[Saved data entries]
★ ★ ★
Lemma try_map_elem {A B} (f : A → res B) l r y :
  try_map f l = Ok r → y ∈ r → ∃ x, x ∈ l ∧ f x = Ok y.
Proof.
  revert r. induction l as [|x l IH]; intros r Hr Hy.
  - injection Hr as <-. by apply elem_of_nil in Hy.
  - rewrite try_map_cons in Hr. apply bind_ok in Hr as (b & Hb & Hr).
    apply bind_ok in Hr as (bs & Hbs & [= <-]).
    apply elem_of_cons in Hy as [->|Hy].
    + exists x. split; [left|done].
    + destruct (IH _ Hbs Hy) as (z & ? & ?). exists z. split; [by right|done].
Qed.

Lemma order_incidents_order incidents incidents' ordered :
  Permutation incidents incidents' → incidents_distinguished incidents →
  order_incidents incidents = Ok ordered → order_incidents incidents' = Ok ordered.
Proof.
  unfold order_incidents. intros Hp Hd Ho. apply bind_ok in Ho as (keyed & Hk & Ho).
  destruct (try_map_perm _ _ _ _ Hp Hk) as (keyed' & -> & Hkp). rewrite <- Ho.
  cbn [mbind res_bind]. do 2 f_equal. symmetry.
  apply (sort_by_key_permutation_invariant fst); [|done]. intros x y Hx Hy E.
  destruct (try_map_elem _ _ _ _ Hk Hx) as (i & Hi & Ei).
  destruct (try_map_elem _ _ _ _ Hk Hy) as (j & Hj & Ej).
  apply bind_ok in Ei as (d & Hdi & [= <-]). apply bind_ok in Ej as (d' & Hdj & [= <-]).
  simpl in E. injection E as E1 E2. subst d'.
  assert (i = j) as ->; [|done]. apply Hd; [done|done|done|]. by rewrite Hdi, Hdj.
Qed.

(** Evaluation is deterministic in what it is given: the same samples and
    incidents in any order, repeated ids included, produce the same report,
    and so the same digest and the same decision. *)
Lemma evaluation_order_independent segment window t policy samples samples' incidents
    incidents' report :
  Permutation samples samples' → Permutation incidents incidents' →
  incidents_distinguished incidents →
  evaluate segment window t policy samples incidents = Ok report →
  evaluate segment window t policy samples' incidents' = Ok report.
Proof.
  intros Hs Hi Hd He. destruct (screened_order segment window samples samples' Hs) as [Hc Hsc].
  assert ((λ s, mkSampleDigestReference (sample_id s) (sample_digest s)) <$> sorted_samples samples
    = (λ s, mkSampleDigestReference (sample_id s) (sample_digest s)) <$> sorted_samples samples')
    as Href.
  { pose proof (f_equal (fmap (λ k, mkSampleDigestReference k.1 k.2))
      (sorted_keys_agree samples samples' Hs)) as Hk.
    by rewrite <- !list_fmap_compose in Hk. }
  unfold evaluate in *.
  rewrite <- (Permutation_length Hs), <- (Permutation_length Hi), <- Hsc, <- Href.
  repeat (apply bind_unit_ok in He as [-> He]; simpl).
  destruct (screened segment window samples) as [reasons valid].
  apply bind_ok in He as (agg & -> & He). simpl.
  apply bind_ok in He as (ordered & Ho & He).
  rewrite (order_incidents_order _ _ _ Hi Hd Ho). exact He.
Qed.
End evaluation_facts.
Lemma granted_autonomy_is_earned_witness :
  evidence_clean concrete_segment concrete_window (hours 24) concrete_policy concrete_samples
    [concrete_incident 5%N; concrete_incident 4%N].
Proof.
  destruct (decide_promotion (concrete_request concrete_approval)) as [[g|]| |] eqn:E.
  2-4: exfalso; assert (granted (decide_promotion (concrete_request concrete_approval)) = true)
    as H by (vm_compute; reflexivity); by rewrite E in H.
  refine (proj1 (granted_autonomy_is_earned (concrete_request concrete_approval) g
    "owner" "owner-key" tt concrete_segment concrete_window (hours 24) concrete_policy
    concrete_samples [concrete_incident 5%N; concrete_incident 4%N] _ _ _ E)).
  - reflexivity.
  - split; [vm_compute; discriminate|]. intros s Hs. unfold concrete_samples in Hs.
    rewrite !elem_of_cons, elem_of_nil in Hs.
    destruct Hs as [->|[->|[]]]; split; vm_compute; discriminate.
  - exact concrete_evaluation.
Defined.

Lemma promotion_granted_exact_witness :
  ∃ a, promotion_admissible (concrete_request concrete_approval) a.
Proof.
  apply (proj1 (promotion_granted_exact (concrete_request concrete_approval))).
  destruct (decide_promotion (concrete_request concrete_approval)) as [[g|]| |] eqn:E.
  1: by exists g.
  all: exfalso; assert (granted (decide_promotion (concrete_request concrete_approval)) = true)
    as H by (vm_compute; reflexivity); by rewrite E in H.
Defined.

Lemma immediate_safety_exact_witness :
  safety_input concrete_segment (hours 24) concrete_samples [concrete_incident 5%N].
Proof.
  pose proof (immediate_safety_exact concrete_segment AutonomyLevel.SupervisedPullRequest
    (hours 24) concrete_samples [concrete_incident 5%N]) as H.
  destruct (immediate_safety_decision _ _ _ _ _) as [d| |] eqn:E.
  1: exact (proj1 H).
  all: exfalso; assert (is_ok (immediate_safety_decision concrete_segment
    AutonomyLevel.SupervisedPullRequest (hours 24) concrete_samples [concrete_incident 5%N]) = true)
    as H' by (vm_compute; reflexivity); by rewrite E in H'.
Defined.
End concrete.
★ ★ ★
WHAT YOU ARE ASKED TO DO:
Output all of the records above unchanged.

SOLUTION TO THIS EXERCISE:
Lemma try_map_elem {A B} (f : A → res B) l r y :
  try_map f l = Ok r → y ∈ r → ∃ x, x ∈ l ∧ f x = Ok y.
Proof.
  revert r. induction l as [|x l IH]; intros r Hr Hy.
  - injection Hr as <-. by apply elem_of_nil in Hy.
  - rewrite try_map_cons in Hr. apply bind_ok in Hr as (b & Hb & Hr).
    apply bind_ok in Hr as (bs & Hbs & [= <-]).
    apply elem_of_cons in Hy as [->|Hy].
    + exists x. split; [left|done].
    + destruct (IH _ Hbs Hy) as (z & ? & ?). exists z. split; [by right|done].
Qed.

Lemma order_incidents_order incidents incidents' ordered :
  Permutation incidents incidents' → incidents_distinguished incidents →
  order_incidents incidents = Ok ordered → order_incidents incidents' = Ok ordered.
Proof.
  unfold order_incidents. intros Hp Hd Ho. apply bind_ok in Ho as (keyed & Hk & Ho).
  destruct (try_map_perm _ _ _ _ Hp Hk) as (keyed' & -> & Hkp). rewrite <- Ho.
  cbn [mbind res_bind]. do 2 f_equal. symmetry.
  apply (sort_by_key_permutation_invariant fst); [|done]. intros x y Hx Hy E.
  destruct (try_map_elem _ _ _ _ Hk Hx) as (i & Hi & Ei).
  destruct (try_map_elem _ _ _ _ Hk Hy) as (j & Hj & Ej).
  apply bind_ok in Ei as (d & Hdi & [= <-]). apply bind_ok in Ej as (d' & Hdj & [= <-]).
  simpl in E. injection E as E1 E2. subst d'.
  assert (i = j) as ->; [|done]. apply Hd; [done|done|done|]. by rewrite Hdi, Hdj.
Qed.

(** Evaluation is deterministic in what it is given: the same samples and
    incidents in any order, repeated ids included, produce the same report,
    and so the same digest and the same decision. *)
Lemma evaluation_order_independent segment window t policy samples samples' incidents
    incidents' report :
  Permutation samples samples' → Permutation incidents incidents' →
  incidents_distinguished incidents →
  evaluate segment window t policy samples incidents = Ok report →
  evaluate segment window t policy samples' incidents' = Ok report.
Proof.
  intros Hs Hi Hd He. destruct (screened_order segment window samples samples' Hs) as [Hc Hsc].
  assert ((λ s, mkSampleDigestReference (sample_id s) (sample_digest s)) <$> sorted_samples samples
    = (λ s, mkSampleDigestReference (sample_id s) (sample_digest s)) <$> sorted_samples samples')
    as Href.
  { pose proof (f_equal (fmap (λ k, mkSampleDigestReference k.1 k.2))
      (sorted_keys_agree samples samples' Hs)) as Hk.
    by rewrite <- !list_fmap_compose in Hk. }
  unfold evaluate in *.
  rewrite <- (Permutation_length Hs), <- (Permutation_length Hi), <- Hsc, <- Href.
  repeat (apply bind_unit_ok in He as [-> He]; simpl).
  destruct (screened segment window samples) as [reasons valid].
  apply bind_ok in He as (agg & -> & He). simpl.
  apply bind_ok in He as (ordered & Ho & He).
  rewrite (order_incidents_order _ _ _ Hi Hd Ho). exact He.
Qed.
End evaluation_facts.
Lemma granted_autonomy_is_earned_witness :
  evidence_clean concrete_segment concrete_window (hours 24) concrete_policy concrete_samples
    [concrete_incident 5%N; concrete_incident 4%N].
Proof.
  destruct (decide_promotion (concrete_request concrete_approval)) as [[g|]| |] eqn:E.
  2-4: exfalso; assert (granted (decide_promotion (concrete_request concrete_approval)) = true)
    as H by (vm_compute; reflexivity); by rewrite E in H.
  refine (proj1 (granted_autonomy_is_earned (concrete_request concrete_approval) g
    "owner" "owner-key" tt concrete_segment concrete_window (hours 24) concrete_policy
    concrete_samples [concrete_incident 5%N; concrete_incident 4%N] _ _ _ E)).
  - reflexivity.
  - split; [vm_compute; discriminate|]. intros s Hs. unfold concrete_samples in Hs.
    rewrite !elem_of_cons, elem_of_nil in Hs.
    destruct Hs as [->|[->|[]]]; split; vm_compute; discriminate.
  - exact concrete_evaluation.
Defined.

Lemma promotion_granted_exact_witness :
  ∃ a, promotion_admissible (concrete_request concrete_approval) a.
Proof.
  apply (proj1 (promotion_granted_exact (concrete_request concrete_approval))).
  destruct (decide_promotion (concrete_request concrete_approval)) as [[g|]| |] eqn:E.
  1: by exists g.
  all: exfalso; assert (granted (decide_promotion (concrete_request concrete_approval)) = true)
    as H by (vm_compute; reflexivity); by rewrite E in H.
Defined.

Lemma immediate_safety_exact_witness :
  safety_input concrete_segment (hours 24) concrete_samples [concrete_incident 5%N].
Proof.
  pose proof (immediate_safety_exact concrete_segment AutonomyLevel.SupervisedPullRequest
    (hours 24) concrete_samples [concrete_incident 5%N]) as H.
  destruct (immediate_safety_decision _ _ _ _ _) as [d| |] eqn:E.
  1: exact (proj1 H).
  all: exfalso; assert (is_ok (immediate_safety_decision concrete_segment
    AutonomyLevel.SupervisedPullRequest (hours 24) concrete_samples [concrete_incident 5%N]) = true)
    as H' by (vm_compute; reflexivity); by rewrite E in H'.
Defined.
End concrete.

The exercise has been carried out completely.